CDC42 is required for polarized growth in human pathogen Candida albicans.

Cdc42p is a member of the RAS superfamily of GTPases and plays an essential role in polarized growth in many eukaryotic cells. We cloned the Candida albicans CaCDC42 by functional complementation in Saccharomyces cerevisiae and analyzed its function in C. albicans. A double deletion of CaCDC42 was made in a C. albicans strain containing CaCDC42 under the control of the PCK1 promoter. When expression of the heterologous copy of CaCDC42 was repressed in this strain, the cells ceased proliferation. These arrested cells were large, round, and unbudded and contained predominantly two nuclei. The PCK1-mediated overexpression of wild-type CaCdc42p had no effect on cells. However, in cells overexpressing CaCdc42p containing the dominant-negative D118A substitution, proliferation was blocked and the arrested cells were large, round, unbudded, and multinucleated, similar to the phenotype of the cdc42 double-deletion strain. Cells overexpressing CaCdc42p containing the hyperactive G12V substitution also ceased proliferation in yeast growth medium; in this case the arrested cells were multinucleated and multibudded. An intact CAAX box is essential for the phenotypes associated with either CaCdc42p(G12V) or CaCdc42p(D118A) ectopic expression, suggesting that membrane attachment is involved in CaCdc42p function. In addition, the lethality caused by ectopic expression of CaCdc42p(G12V) was suppressed by deletion of CST20 but not by deletion of CaCLA4. CaCdc42p function was also examined under hypha-inducing conditions. Cdc42p depletion prior to hyphal induction trapped cells in a round, unbudded state, while depletion triggered at the same time as hyphal induction permitted the initiation of germ tubes that failed to be extended. Ectopic expression of either the G12V or D118A substitution protein modified hyphal formation in a CAAX box-dependent manner. Thus, CaCdc42p function appears important for polarized growth of both the yeast and hyphal forms of C. albicans.

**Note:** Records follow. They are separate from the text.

(* ===== verification/Drag.v ===== *)
(** * The DRAG stub

    [src/drag.c]: prints what the [say] lines of a file say. What it does to a
    quoted text with its newline, without one, and to a line that is too short. *)

From Stdlib Require Import ZArith Lia ZifyBool Ascii String.
From stdpp Require Import base list numbers strings.
From S2P Require Import Prelude.
From S2P Require Import Outcome.
From S2P Require Import CString.
From S2P Require Import Console.
From S2P Require Import QCircuit.
From S2P Require Import QCircuitText.
Open Scope Z_scope.

Section Drag.
Context {F : Type}.

(** One line of the file. A subscript below the start of the text is undefined. *)
Definition drag_line (line : string) : console F unit :=
  if String.prefix "say " line then
    let msg := str_drop 4 line in
    if (head_char msg =? QUOTE)%char then
      let msg := str_drop 1 msg in
      if (String.length msg <? 2)%nat then Undef
      else printf "%s\n" [AStr (str_take (String.length msg - 2) msg)]
    else printf "%s\n" [AStr msg]
  else mret tt.

(** Every round reads a character, so the length of the text is fuel enough. *)
Fixpoint drag_lines (fuel : nat) (text : string) : console F unit :=
  match text with
  | EmptyString => mret tt
  | _ =>
      match fuel with
      | O => NoFuel
      | S fuel =>
          let '(line, rest) := fgets 255 text in
          _ ← drag_line (c_string line);
          drag_lines fuel rest
      end
  end.

(** [argv] without the program's name. *)
Definition drag_main (argv : list string) (fopen : string → option string) : console F Z :=
  match argv with
  | [] =>
      _ ← printf "DRAG Language v0.1\n" [];
      _ ← printf "Usage: drag <file.drag>\n" [];
      mret 0
  | arg :: _ =>
      match fopen arg with
      | None => _ ← printf "Error: Cannot open %s\n" [AStr arg]; mret 1
      | Some text => _ ← drag_lines (String.length text) text; mret 0
      end
  end.

(** ** Properties *)

(** A quoted text, in the middle of a file or at its end. *)
Definition quoted (s : string) : string := ("say " +:+ String QUOTE s +:+ String QUOTE EmptyString)%string.

(** What a text on one line may be. *)
Definition sayable (s : string) : Prop :=
  (String.length s <= 200)%nat ∧
  str_forall (λ c, negb (c =? NEWLINE)%char) s = true ∧ str_forall (λ c, negb (c =? NUL)%char) s = true.

Lemma str_take_app n s t : n = String.length s → str_take n (s +:+ t) = s.
Proof.
  intros ->. induction s as [|c s IH]; [by destruct t|]. cbn [String.length].
  change (String c s +:+ t) with (String c (s +:+ t)). cbn [str_take]. by rewrite IH.
Qed.

Lemma str_forall_app p s t : str_forall p (s +:+ t) = str_forall p s && str_forall p t.
Proof.
  induction s as [|c s IH]; [done|]. change (String c s +:+ t) with (String c (s +:+ t)). cbn [str_forall].
  by rewrite IH, andb_assoc.
Qed.

(** The line of a quoted text that ends with [t] prints its text up to two
    characters before the end. *)
Lemma drag_quoted s t :
  (2 <= String.length (s +:+ t))%nat →
  gives (drag_line ("say " +:+ String QUOTE (s +:+ t)))
    [Out (Print "%s\n" [AStr (str_take (String.length (s +:+ t) - 2) (s +:+ t))])] tt.
Proof.
  intros Hl. set (m := (s +:+ t)%string) in *. unfold drag_line.
  assert (String.prefix "say " ("say " +:+ String QUOTE m) = true) as -> by (by destruct m).
  change (str_drop 4 ("say " +:+ String QUOTE m)) with (String QUOTE m).
  change (head_char (String QUOTE m) =? QUOTE)%char with true. cbv iota zeta.
  change (str_drop 1 (String QUOTE m)) with m. by rewrite (proj2 (Nat.ltb_ge _ _) Hl).
Qed.

(** The end of a line after the text. *)
Definition close_line : string := String QUOTE (String NEWLINE EmptyString).

Lemma quoted_line s : ends_line (quoted s) = ("say " +:+ String QUOTE (s +:+ close_line))%string.
Proof. unfold ends_line, quoted, close_line. by rewrite !append_assoc. Qed.

Lemma quoted_ok s :
  sayable s → str_forall (λ c, negb (c =? NEWLINE)%char) (quoted s) = true ∧ c_string (ends_line (quoted s)) = ends_line (quoted s) ∧
    (String.length (quoted s) < 255)%nat.
Proof.
  intros (Hlen & Hnl & Hnul). split; [|split].
  - unfold quoted. rewrite !str_forall_app. cbn [str_forall]. by rewrite Hnl.
  - apply c_string_id. rewrite quoted_line, !str_forall_app. cbn [str_forall]. by rewrite str_forall_app, Hnul.
  - unfold quoted. rewrite !length_append. cbn [String.length]. lia.
Qed.

Lemma drag_line_quoted s : gives (drag_line (ends_line (quoted s))) [Out (Print "%s\n" [AStr s])] tt.
Proof.
  rewrite quoted_line. assert (String.length (s +:+ close_line) = String.length s + 2)%nat as Hl by apply length_append.
  pose proof (drag_quoted s close_line ltac:(lia)) as Hd. rewrite Hl in Hd.
  by rewrite (str_take_app _ s close_line) in Hd by lia.
Qed.

(** A file of quoted texts, each on a line. *)
Definition drag_text (says : list string) : string :=
  foldr (λ s rest, ends_line (quoted s) +:+ rest)%string EmptyString says.

Lemma drag_lines_text says fuel :
  Forall sayable says → (String.length (drag_text says) <= fuel)%nat →
  gives (drag_lines fuel (drag_text says)) ((λ s, Out (Print "%s\n" [AStr s])) <$> says) tt.
Proof.
  intros Hs. revert fuel. induction Hs as [|s says Hsay _ IH]; intros fuel Hf; [by destruct fuel|].
  destruct (quoted_ok s Hsay) as (Hnl & Hc & Hlen).
  change (drag_text (s :: says)) with (ends_line (quoted s) +:+ drag_text says)%string in *.
  rewrite length_append in Hf. destruct fuel as [|fuel]; [simpl in Hf; lia|].
  assert (drag_lines (S fuel) (ends_line (quoted s) +:+ drag_text says) =
    (let '(line, rest) := fgets 255 (ends_line (quoted s) +:+ drag_text says) in
     _ ← drag_line (c_string line); drag_lines fuel rest)) as -> by done.
  rewrite fgets_line, Hc by done.
  rewrite fmap_cons. change (?x :: ?l) with ([x] ++ l).
  eapply gives_bind; [apply drag_line_quoted|].
  apply IH. simpl in Hf. lia.
Qed.

(** The stub prints exactly the quoted texts of its file, in order, when each is
    on a line of its own that ends with a newline. *)
Theorem drag_says (arg : string) (argv : list string) (fopen : string → option string) (says : list string) :
  Forall sayable says → fopen arg = Some (drag_text says) →
  gives (drag_main (arg :: argv) fopen) ((λ s, Out (Print "%s\n" [AStr s])) <$> says) 0.
Proof.
  intros Hs Hfile. unfold drag_main. rewrite Hfile. rewrite <-(app_nil_r (_ <$> says)).
  apply (gives_bind _ _ _ tt []); [|done]. by apply drag_lines_text.
Qed.

(** A quoted text on a last line without a newline loses its last character,
    and a line that is only an opening quote is undefined. *)
Theorem drag_last_line (s : string) (c : ascii) :
  gives (drag_line (quoted (s +:+ String c EmptyString))) [Out (Print "%s\n" [AStr s])] tt ∧
  drag_line ("say " +:+ String QUOTE (ends_line EmptyString)) = Undef.
Proof.
  split; [|done]. set (t := String c (String QUOTE EmptyString)).
  assert (String.length (s +:+ t) = String.length s + 2)%nat as Hl by apply length_append.
  pose proof (drag_quoted s t ltac:(lia)) as Hd. rewrite Hl, (str_take_app _ s t) in Hd by lia.
  assert (quoted (s +:+ String c EmptyString) = ("say " +:+ String QUOTE (s +:+ t))%string) as ->; [|done].
  unfold quoted, t. change (String QUOTE (s +:+ String c EmptyString)) with (String QUOTE s +:+ String c EmptyString)%string.
  by rewrite !append_assoc.
Qed.
End Drag.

Generation of conditional lethal Candida albicans mutants by inducible deletion of essential genes.

The yeast Candida albicans is the most important fungal pathogen of humans and a model organism for studying fungal virulence. Sequencing of the C. albicans genome will soon be completed, allowing systematic approaches to analyse gene function. However, techniques to define and characterize essential genes in this permanently diploid yeast are limited. We have developed an efficient method to create conditional lethal C. albicans null mutants by inducible, FLP-mediated gene deletion. Both wild-type alleles of the CDC42 or the BEM1 gene were deleted in strains that carried an additional copy of the respective gene that could be excised from the genome by the site-specific recombinase FLP. Expression of a C. albicans-adapted FLP gene under the control of an inducible promoter generated cell populations consisting of > or = 99.9% null mutants. Upon plating, these cells were unable to form colonies, demonstrating that CDC42 and BEM1 are essential genes in C. albicans. The cdc42 null mutants failed to produce buds and hyphae and grew as large, round cells instead, suggesting that they lacked the ability to produce polarized cell growth. However, the cells still responded to hyphal inducing signals by aggregating and expressing hypha-specific genes, behaviours typical of the mycelial growth form of C. albicans. Budding cells and germ tubes of bem1 null mutants exhibited morphological abnormalities, demonstrating that BEM1 is essential for normal growth of both yeast and hyphae. Inducible, FLP-mediated gene deletion provides a powerful approach to generate conditional lethal C. albicans mutants and allows the functional analysis of essential genes.